Verconia spencerensis

Scientific classification
- Kingdom: Animalia
- Phylum: Mollusca
- Class: Gastropoda
- Order: Nudibranchia
- Family: Chromodorididae
- Genus: Verconia
- Species: V. spencerensis
- Binomial name: Verconia spencerensis Rudman, 1987
- Synonyms: Noumea spencerensis Rudman, 1987 ;

= Verconia spencerensis =

- Genus: Verconia
- Species: spencerensis
- Authority: Rudman, 1987

Species of gastropod

Verconia spencerensis is a species of colourful sea slug, a dorid nudibranch, a shell-less marine gastropod mollusk in the family Chromodorididae.

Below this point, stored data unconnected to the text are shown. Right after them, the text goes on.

(** A new child of the active process [me]. *)
Lemma table_fork NW l cs n ini i me p pm q : table_ok NW l cs n ini → l !! i = Some p → p_state p = UNUSED →
  l !! me = Some pm → active pm → child_of me n p q → table_ok (NW ∧ 0 < i32 (n + 1)) (<[i := q]> l) cs (i32 (n + 1)) ini.
Proof.
  intros [H1 Hn H2 H3 H4 H5 H6 H7 H8] Hi Hu Hm Am (C1 & C2 & C3 & C4 & C5 & C6 & C7 & C8 & C9).
  destruct Hn as [Hr Hn]. destruct (next_pid n Hr) as [Hr' Hs].
  assert (p_chan p = NoChan) as Ech by (destruct (H2 i p Hi) as [(Hp & _) _]; rewrite Hu in Hp; tauto).
  assert (∀ j x, <[i:=q]> l !! j = Some x → j = i ∧ x = q ∨ j ≠ i ∧ l !! j = Some x) as Hc.
  { intros j x Hx. destruct (decide (j = i)) as [->|]; [|by rewrite list_lookup_insert_ne in Hx; auto].
    rewrite list_lookup_insert_eq in Hx by (by eapply lookup_lt_Some). left. by simplify_eq. }
  assert (∀ j x, l !! j = Some x → live x → <[i:=q]> l !! j = Some x) as Hf.
  { intros j x Hx Lx. rewrite list_lookup_insert_ne; [done|]. intros ->. unfold live in Lx. congruence. }
  assert (∀ x, active x → live x) as Hal by (intros x; unfold active, live; by destruct (p_state x)).
  assert (live q) as Lq by (unfold live; congruence).
  split.
  - by rewrite length_insert.
  - split; [done|]. by intros [].
  - intros j x [[-> ->]|[_ Hx]]%Hc.
    + split; [unfold proc_ok; rewrite C2; split_and!; [left; split; [congruence|by left]|done|done]|].
      intros [HW Hp] _. specialize (Hn HW). rewrite (Hs Hp Hn). lia.
    + destruct (H2 j x Hx) as [Ho Hb]. split; [done|]. intros [HW Hp] Lx. rewrite (Hs Hp (Hn HW)). specialize (Hb HW Lx). lia.
  - intros a b x y HW [[-> ->]|[Ha Hx]]%Hc [[-> ->]|[Hb Hy]]%Hc Lx Ly E; [done| | |by eapply H3; [apply HW|..]].
    + destruct (H2 b y Hy) as [_ Hb']. specialize (Hb' (proj1 HW) Ly). lia.
    + destruct (H2 a x Hx) as [_ Ha']. specialize (Ha' (proj1 HW) Lx). lia.
  - destruct H4 as (j & x & -> & Hx & Ax & Px). exists j, x. split_and!; try done. apply Hf; auto.
  - intros j x [[-> ->]|[Hne Hx]]%Hc Lx Hni.
    + exists me, pm. split_and!; [done|apply Hf; auto|done].
    + destruct (H5 j x Hx Lx Hni) as (k & y & E & Hy & Ay). exists k, y. split_and!; [done|apply Hf; auto|done].
  - intros j x [[-> ->]|[Hne Hx]]%Hc; [|by apply H6]. split; [congruence|]. intros Hcpu. apply (H6 i p Hi) in Hcpu. congruence.
  - done.
  - intros j x [[-> ->]|[Hne Hx]]%Hc Sx Wx; [congruence|]. destruct (H8 j x Hx Sx Wx) as (E & (k & y & Hy & Ly & Py) & Hz).
    split_and!; [done|exists k, y; split_and!; [by apply Hf|done|done]|]. intros a y' [[-> ->]|[_ Hy']]%Hc Py'; [congruence|by eapply Hz].
Qed.
(* ===== verification/Pipe.v ===== *)
(** kernel/pipe.c: the ring buffer of a pipe, and the turns of its writers and
    readers between two sleeps, against a queue of bytes. *)
From S2P Require Import Prelude.

(** ** Definitions *)

Definition PIPESIZE : Z := 512.

Record pipe := Pipe { pi_data : list Z; pi_nread : Z; pi_nwrite : Z; pi_readopen : bool; pi_writeopen : bool }.

(** What is woken: the readers or the writers. *)
Inductive pchan := Nread | Nwrite.

(** A pipe with its lock, and the wakeups done so far. *)
Record pipest := PipeSt { pi : pipe; pi_lock : bool; pi_woken : list pchan }.

Definition acquire_pipe : M pipest unit := λ s,
  if pi_lock s then Panic "acquire" else Ok (tt, PipeSt (pi s) true (pi_woken s)).
Definition release_pipe : M pipest unit := λ s,
  if pi_lock s then Ok (tt, PipeSt (pi s) false (pi_woken s)) else Panic "release".
Definition upd_pipe (f : pipe → pipe) : M pipest unit := modify (λ s, PipeSt (f (pi s)) (pi_lock s) (pi_woken s)).
Definition wakeup_pipe (c : pchan) : M pipest unit := modify (λ s, PipeSt (pi s) (pi_lock s) (pi_woken s ++ [c])).

(** The pipe [pipealloc] makes of a page: its data is what the page holds. *)
Definition new_pipe (page : list Z) : pipe := Pipe page 0 0 true true.

(** [pipeclose]; true when the page of the pipe is freed. *)
Definition pipeclose (writable : bool) : M pipest bool :=
  acquire_pipe;;
  (if writable then
     upd_pipe (λ p, Pipe (pi_data p) (pi_nread p) (pi_nwrite p) (pi_readopen p) false);;
     wakeup_pipe Nread
   else
     upd_pipe (λ p, Pipe (pi_data p) (pi_nread p) (pi_nwrite p) false (pi_writeopen p));;
     wakeup_pipe Nwrite);;
  p ← gets pi;
  release_pipe;;
  mret (negb (pi_readopen p) && negb (pi_writeopen p)).

(** [pi->data[pi->nwrite++ % PIPESIZE] = ch] and [pi->data[pi->nread++ % PIPESIZE]]. *)
Definition put_byte (ch : Z) (p : pipe) : pipe :=
  Pipe (<[Z.to_nat (pi_nwrite p mod PIPESIZE) := ch]> (pi_data p)) (pi_nread p) (u32 (pi_nwrite p + 1))
    (pi_readopen p) (pi_writeopen p).
Definition next_byte (p : pipe) : Z := default 0 (pi_data p !! Z.to_nat (pi_nread p mod PIPESIZE)).
Definition drop_byte (p : pipe) : pipe :=
  Pipe (pi_data p) (u32 (pi_nread p + 1)) (pi_nwrite p) (pi_readopen p) (pi_writeopen p).

(** How a turn of [pipewrite] ends: with a result, or asleep on [nwrite]
    after [i] bytes. *)
Inductive wturn := WDone (r : Z) | WSleep (i : Z).

(** The loop of [pipewrite] from byte [i] on, with the lock held: [fetch a]
    is the user's byte at [a], if [copyin] finds it; [killed] is the flag of
    the process. *)
Definition pipewrite_loop (fetch : Z → option Z) (killed : bool) (addr n i : Z) : M pipest wturn :=
  r ← while_ (S (Z.to_nat (n - i)))
    (λ i,
      if negb (i <? n) then mret (inr (inr i))
      else
        p ← gets pi;
        if negb (pi_readopen p) || killed then release_pipe;; mret (inr (inl (WDone (-1))))
        else if pi_nwrite p =? u32 (pi_nread p + PIPESIZE) then
          wakeup_pipe Nread;; release_pipe;; mret (inr (inl (WSleep i)))
        else
          match fetch (addr + i) with
          | None => mret (inr (inr i))
          | Some ch => upd_pipe (put_byte ch);; mret (inl (i + 1))
          end)
    i;
  match r with
  | inl w => mret w
  | inr i => wakeup_pipe Nread;; release_pipe;; mret (WDone i)
  end.

(** A turn of [pipewrite]: from its call ([i = 0]), or from the sleep it was
    woken from. *)
Definition pipewrite (fetch : Z → option Z) (killed : bool) (addr n i : Z) : M pipest wturn :=
  acquire_pipe;; pipewrite_loop fetch killed addr n i.

(** How a turn of [piperead] ends: with a result and the bytes copied out, or
    asleep on [nread]. *)
Inductive rturn := RDone (r : Z) (bytes : list Z) | RSleep.

(** The copy of [piperead]: [store a] tells whether [copyout] of a byte to
    the user's [a] works. *)
Definition piperead_copy (store : Z → bool) (addr n : Z) : M pipest (Z * list Z) :=
  while_ (S (Z.to_nat n))
    (λ '(i, bytes),
      if negb (i <? n) then mret (inr (i, bytes))
      else
        p ← gets pi;
        if pi_nread p =? pi_nwrite p then mret (inr (i, bytes))
        else
          let ch := next_byte p in
          upd_pipe drop_byte;;
          if negb (store (addr + i)) then mret (inr (i, bytes))
          else mret (inl (i + 1, bytes ++ [ch])))
    (0, []).

Definition piperead (store : Z → bool) (killed : bool) (addr n : Z) : M pipest rturn :=
  acquire_pipe;;
  p ← gets pi;
  if (pi_nread p =? pi_nwrite p) && pi_writeopen p then
    if killed then release_pipe;; mret (RDone (-1) [])
    else release_pipe;; mret RSleep
  else
    r ← piperead_copy store addr n;
    wakeup_pipe Nwrite;;
    release_pipe;;
    mret (RDone (fst r) (snd r)).

(** *** The queue *)

(** A pipe's counters may wrap around; what is between them is a queue. *)
Definition plen (p : pipe) : Z := u32 (pi_nwrite p - pi_nread p).
Definition queue (p : pipe) : list Z :=
  (λ j, default 0 (pi_data p !! Z.to_nat ((pi_nread p + j) mod PIPESIZE))) <$> seqZ 0 (plen p).
Definition pipe_ok (p : pipe) : Prop :=
  length (pi_data p) = Z.to_nat PIPESIZE ∧ 0 ≤ pi_nread p < 2 ^ 32 ∧ 0 ≤ pi_nwrite p < 2 ^ 32 ∧ plen p ≤ PIPESIZE.

(** *** A pipe between its processes *)

(** The history: what the writers' turns took from their buffers, and what
    the readers' turns delivered. *)
Record history := History { h_pipe : pipest; h_in : list Z; h_out : list Z }.

(** The bytes of a buffer at [addr] from [i] to [j]. *)
Definition buffer (fetch : Z → option Z) (addr i j : Z) : list Z :=
  (λ k, default 0 (fetch (addr + k))) <$> seqZ i (j - i).
Definition stop (w : wturn) (p p' : pipe) (i : Z) : Z := i + (plen p' - plen p).

Inductive hstep (h : history) : history → Prop :=
| h_write fetch killed addr n i w s' : 0 ≤ i → pipewrite fetch killed addr n i (h_pipe h) = Ok (w, s') →
    hstep h (History s' (h_in h ++ buffer fetch addr i (stop w (pi (h_pipe h)) (pi s') i)) (h_out h))
| h_read store killed addr n r bytes s' : (∀ a, store a = true) → piperead store killed addr n (h_pipe h) = Ok (RDone r bytes, s') →
    hstep h (History s' (h_in h) (h_out h ++ bytes))
| h_wait store killed addr n s' : piperead store killed addr n (h_pipe h) = Ok (RSleep, s') → hstep h (History s' (h_in h) (h_out h))
| h_close wr b s' : pipeclose wr (h_pipe h) = Ok (b, s') → hstep h (History s' (h_in h) (h_out h)).

Definition fresh_history (page : list Z) : history := History (PipeSt (new_pipe page) false []) [] [].

(** ** Lemmas *)

Lemma plen_range p : 0 ≤ plen p < 2 ^ 32.
Proof. apply u32_range. Qed.

Lemma length_queue p : Z.of_nat (length (queue p)) = plen p.
Proof. unfold queue. rewrite length_fmap, length_seqZ. pose proof (plen_range p). lia. Qed.

Lemma full_iff p : pipe_ok p → pi_nwrite p = u32 (pi_nread p + PIPESIZE) ↔ plen p = PIPESIZE.
Proof. unfold pipe_ok, plen, PIPESIZE, u32. intros (_ & H1 & H2 & H3). split; intros E; div_lia. Qed.
Lemma empty_iff p : pipe_ok p → pi_nread p = pi_nwrite p ↔ plen p = 0.
Proof. unfold pipe_ok, plen, PIPESIZE, u32. intros (_ & H1 & H2 & H3). split; intros E; div_lia. Qed.

Lemma put_byte_ok ch p : pipe_ok p → plen p < PIPESIZE → pipe_ok (put_byte ch p) ∧ plen (put_byte ch p) = plen p + 1 ∧
  queue (put_byte ch p) = queue p ++ [ch].
Proof.
  intros (H1 & H2 & H3 & H4) Hlt. pose proof (plen_range p) as Hr.
  assert (plen (put_byte ch p) = plen p + 1) as El by (unfold plen, put_byte, PIPESIZE, u32 in *; simpl; div_lia).
  split; [|split; [done|]].
  - split; [unfold put_byte; simpl; by rewrite length_insert|]. split; [done|]. split; [apply u32_range|lia].
  - assert (Z.to_nat ((pi_nread p + plen p) mod PIPESIZE) = Z.to_nat (pi_nwrite p mod PIPESIZE)) as Ew.
    { f_equal. unfold plen, PIPESIZE, u32 in *. div_lia. }
    unfold queue at 1. rewrite El, seqZ_app, fmap_app by lia. f_equal.
    + unfold queue. apply list_fmap_ext. intros k j Hj. apply lookup_seqZ in Hj as [-> Hk]. simpl. f_equal.
      apply list_lookup_insert_ne. unfold plen, PIPESIZE, u32 in *. div_lia.
    + rewrite Z.add_0_l. assert (seqZ (plen p) 1 = [plen p]) as -> by done. simpl. rewrite Ew. rewrite list_lookup_insert_eq; [done|].
      rewrite H1. unfold PIPESIZE. div_lia.
Qed.

Lemma drop_byte_ok p : pipe_ok p → 0 < plen p → pipe_ok (drop_byte p) ∧ plen (drop_byte p) = plen p - 1 ∧
  queue p = next_byte p :: queue (drop_byte p).
Proof.
  intros (H1 & H2 & H3 & H4) Hlt. pose proof (plen_range p) as Hr.
  assert (plen (drop_byte p) = plen p - 1) as El by (unfold plen, drop_byte, PIPESIZE, u32 in *; simpl; div_lia).
  split; [|split; [done|]].
  - split; [done|]. split; [apply u32_range|]. split; [done|lia].
  - unfold queue. rewrite El. rewrite (seqZ_cons 0 (plen p)) by lia. simpl. rewrite Z.add_0_r. f_equal.
    rewrite <- (fmap_add_seqZ 1 0). rewrite <- list_fmap_compose.
    replace (Z.pred (plen p)) with (plen p - 1) by lia. apply list_fmap_ext. intros k j Hj. apply lookup_seqZ in Hj as [-> Hk]. simpl. do 3 f_equal.
    unfold plen, PIPESIZE, u32 in *. div_lia.
Qed.

(** *** Turns *)

Lemma buffer_snoc fetch addr i j : i ≤ j → buffer fetch addr i (j + 1) = buffer fetch addr i j ++ [default 0 (fetch (addr + j))].
Proof.
  intros Hij. unfold buffer. replace (j + 1 - i) with ((j - i) + 1) by lia. rewrite seqZ_app, fmap_app by lia. f_equal.
  replace (i + (j - i)) with j by lia. assert (seqZ j 1 = [j]) as -> by (unfold seqZ; simpl; f_equal; lia). done.
Qed.

Lemma buffer_nil fetch addr i : buffer fetch addr i i = [].
Proof. unfold buffer. by rewrite Z.sub_diag. Qed.

Lemma wp_acquire_pipe s (Q : unit → pipest → Prop) : pi_lock s = false → Q tt (PipeSt (pi s) true (pi_woken s)) → wp acquire_pipe s Q.
Proof. unfold wp, acquire_pipe. by intros ->. Qed.
Lemma wp_release_pipe p w (Q : unit → pipest → Prop) : Q tt (PipeSt p false w) → wp release_pipe (PipeSt p true w) Q.
Proof. done. Qed.

(** What a turn of a writer did, [j] bytes in: it appended bytes [i] to [j]
    of the buffer; it stops for a closed reader or a kill, for the end or a
    bad address, or because the pipe is full. *)
Definition wrote (fetch : Z → option Z) (killed : bool) (addr n i : Z) (s : pipest) (w : wturn) (s' : pipest) : Prop :=
  pi_lock s' = false ∧ pipe_ok (pi s') ∧ pi_readopen (pi s') = pi_readopen (pi s) ∧ pi_writeopen (pi s') = pi_writeopen (pi s) ∧
  ∃ j, i ≤ j ∧ (i < j → j ≤ n) ∧ (∀ k, i ≤ k < j → is_Some (fetch (addr + k))) ∧
    queue (pi s') = queue (pi s) ++ buffer fetch addr i j ∧
    match w with
    | WSleep j' => j' = j ∧ j < n ∧ plen (pi s') = PIPESIZE ∧ pi_readopen (pi s) = true ∧ killed = false ∧
        pi_woken s' = pi_woken s ++ [Nread]
    | WDone r =>
        (r = -1 ∧ j = i ∧ i < n ∧ (pi_readopen (pi s) = false ∨ killed = true) ∧ pi_woken s' = pi_woken s) ∨
        (r = j ∧ (n ≤ j ∨ fetch (addr + j) = None) ∧ pi_woken s' = pi_woken s ++ [Nread])
    end.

This species is localized to Australia.

== Distribution ==
This species was described from sixteen specimens collected on wharf piles at Warna Point, Louth Bay, Eyre Peninsula, South Australia, .

==Description==
Verconia spencerensis has a deep pink mantle which is mottled with opaque white and has a submarginal row of bright reddish orange spots. The gills and rhinophores are translucent white dusted with opaque white.

The body colour range from yellow to red, scattered with red or orange spots. With a red or orange mark on the front of the rhinophore club. It feeds on a range of pink and yellow aplysillid sponges.

This species is endemic to Australia.